Task objective: Nothing but the lines from the one with "simpl in Hs;" through the final line of the entries below should be written out, each exactly as given.

Material for the task:

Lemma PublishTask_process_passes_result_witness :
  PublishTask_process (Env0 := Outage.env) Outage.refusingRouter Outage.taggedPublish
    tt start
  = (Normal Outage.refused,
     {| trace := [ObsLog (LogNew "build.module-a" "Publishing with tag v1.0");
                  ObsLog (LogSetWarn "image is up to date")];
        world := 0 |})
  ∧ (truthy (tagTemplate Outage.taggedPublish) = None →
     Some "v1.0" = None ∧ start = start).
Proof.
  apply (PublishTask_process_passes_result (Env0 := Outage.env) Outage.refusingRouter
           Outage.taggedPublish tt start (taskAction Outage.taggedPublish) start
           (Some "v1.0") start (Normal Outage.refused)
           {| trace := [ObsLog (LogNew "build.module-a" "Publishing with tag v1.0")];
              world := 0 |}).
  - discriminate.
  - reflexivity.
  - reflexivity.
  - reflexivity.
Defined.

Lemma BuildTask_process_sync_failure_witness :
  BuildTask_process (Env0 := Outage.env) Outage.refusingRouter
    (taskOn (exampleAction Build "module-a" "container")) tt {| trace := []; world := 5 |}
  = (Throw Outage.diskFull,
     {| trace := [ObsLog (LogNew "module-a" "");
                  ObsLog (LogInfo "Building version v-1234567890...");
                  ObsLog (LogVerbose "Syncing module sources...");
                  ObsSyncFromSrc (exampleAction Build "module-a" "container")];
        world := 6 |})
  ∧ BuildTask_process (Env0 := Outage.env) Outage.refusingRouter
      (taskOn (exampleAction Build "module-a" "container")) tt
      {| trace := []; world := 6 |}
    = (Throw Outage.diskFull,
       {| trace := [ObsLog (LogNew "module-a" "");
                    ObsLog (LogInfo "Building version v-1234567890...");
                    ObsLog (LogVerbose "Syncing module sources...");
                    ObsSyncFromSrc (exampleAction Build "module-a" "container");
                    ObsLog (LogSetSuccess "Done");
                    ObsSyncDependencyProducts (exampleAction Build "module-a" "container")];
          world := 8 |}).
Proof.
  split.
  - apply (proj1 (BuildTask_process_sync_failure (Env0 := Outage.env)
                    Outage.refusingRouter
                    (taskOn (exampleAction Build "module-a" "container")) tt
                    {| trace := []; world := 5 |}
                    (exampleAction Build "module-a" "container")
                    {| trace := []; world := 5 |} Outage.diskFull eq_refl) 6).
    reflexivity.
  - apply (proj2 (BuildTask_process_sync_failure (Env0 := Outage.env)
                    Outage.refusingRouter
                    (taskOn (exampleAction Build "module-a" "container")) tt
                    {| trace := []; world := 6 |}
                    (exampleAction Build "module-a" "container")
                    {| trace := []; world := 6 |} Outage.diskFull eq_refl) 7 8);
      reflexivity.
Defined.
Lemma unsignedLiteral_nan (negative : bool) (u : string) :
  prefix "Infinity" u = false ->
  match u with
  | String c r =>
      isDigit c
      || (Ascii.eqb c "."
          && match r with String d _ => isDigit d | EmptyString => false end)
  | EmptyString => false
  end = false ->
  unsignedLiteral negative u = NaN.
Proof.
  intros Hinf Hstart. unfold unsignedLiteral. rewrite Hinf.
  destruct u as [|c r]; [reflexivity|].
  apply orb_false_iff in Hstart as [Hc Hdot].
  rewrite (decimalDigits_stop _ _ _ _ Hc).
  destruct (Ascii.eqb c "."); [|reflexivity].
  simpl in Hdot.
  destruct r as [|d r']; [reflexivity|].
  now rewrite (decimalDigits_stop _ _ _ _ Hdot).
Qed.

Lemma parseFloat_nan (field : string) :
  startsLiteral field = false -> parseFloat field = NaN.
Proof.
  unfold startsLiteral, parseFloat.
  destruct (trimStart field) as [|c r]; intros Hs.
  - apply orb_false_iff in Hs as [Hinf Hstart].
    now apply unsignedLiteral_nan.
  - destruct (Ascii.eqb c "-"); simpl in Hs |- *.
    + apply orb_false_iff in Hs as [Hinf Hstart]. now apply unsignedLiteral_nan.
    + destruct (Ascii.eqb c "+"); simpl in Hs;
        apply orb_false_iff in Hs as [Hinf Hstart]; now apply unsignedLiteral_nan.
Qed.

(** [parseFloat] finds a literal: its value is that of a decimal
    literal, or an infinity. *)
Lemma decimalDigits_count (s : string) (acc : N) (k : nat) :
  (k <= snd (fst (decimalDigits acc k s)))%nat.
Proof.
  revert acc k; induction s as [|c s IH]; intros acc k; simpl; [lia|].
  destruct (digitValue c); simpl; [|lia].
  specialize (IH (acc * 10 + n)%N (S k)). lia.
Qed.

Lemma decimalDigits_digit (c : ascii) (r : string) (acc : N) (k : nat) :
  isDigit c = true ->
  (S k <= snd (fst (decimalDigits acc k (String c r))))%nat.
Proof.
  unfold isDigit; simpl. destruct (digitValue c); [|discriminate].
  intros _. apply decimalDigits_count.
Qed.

Your solution:
    + destruct (Ascii.eqb c "+"); simpl in Hs;
        apply orb_false_iff in Hs as [Hinf Hstart]; now apply unsignedLiteral_nan.
Qed.

(** [parseFloat] finds a literal: its value is that of a decimal
    literal, or an infinity. *)
Lemma decimalDigits_count (s : string) (acc : N) (k : nat) :
  (k <= snd (fst (decimalDigits acc k s)))%nat.
Proof.
  revert acc k; induction s as [|c s IH]; intros acc k; simpl; [lia|].
  destruct (digitValue c); simpl; [|lia].
  specialize (IH (acc * 10 + n)%N (S k)). lia.
Qed.

Lemma decimalDigits_digit (c : ascii) (r : string) (acc : N) (k : nat) :
  isDigit c = true ->
  (S k <= snd (fst (decimalDigits acc k (String c r))))%nat.
Proof.
  unfold isDigit; simpl. destruct (digitValue c); [|discriminate].
  intros _. apply decimalDigits_count.
Qed.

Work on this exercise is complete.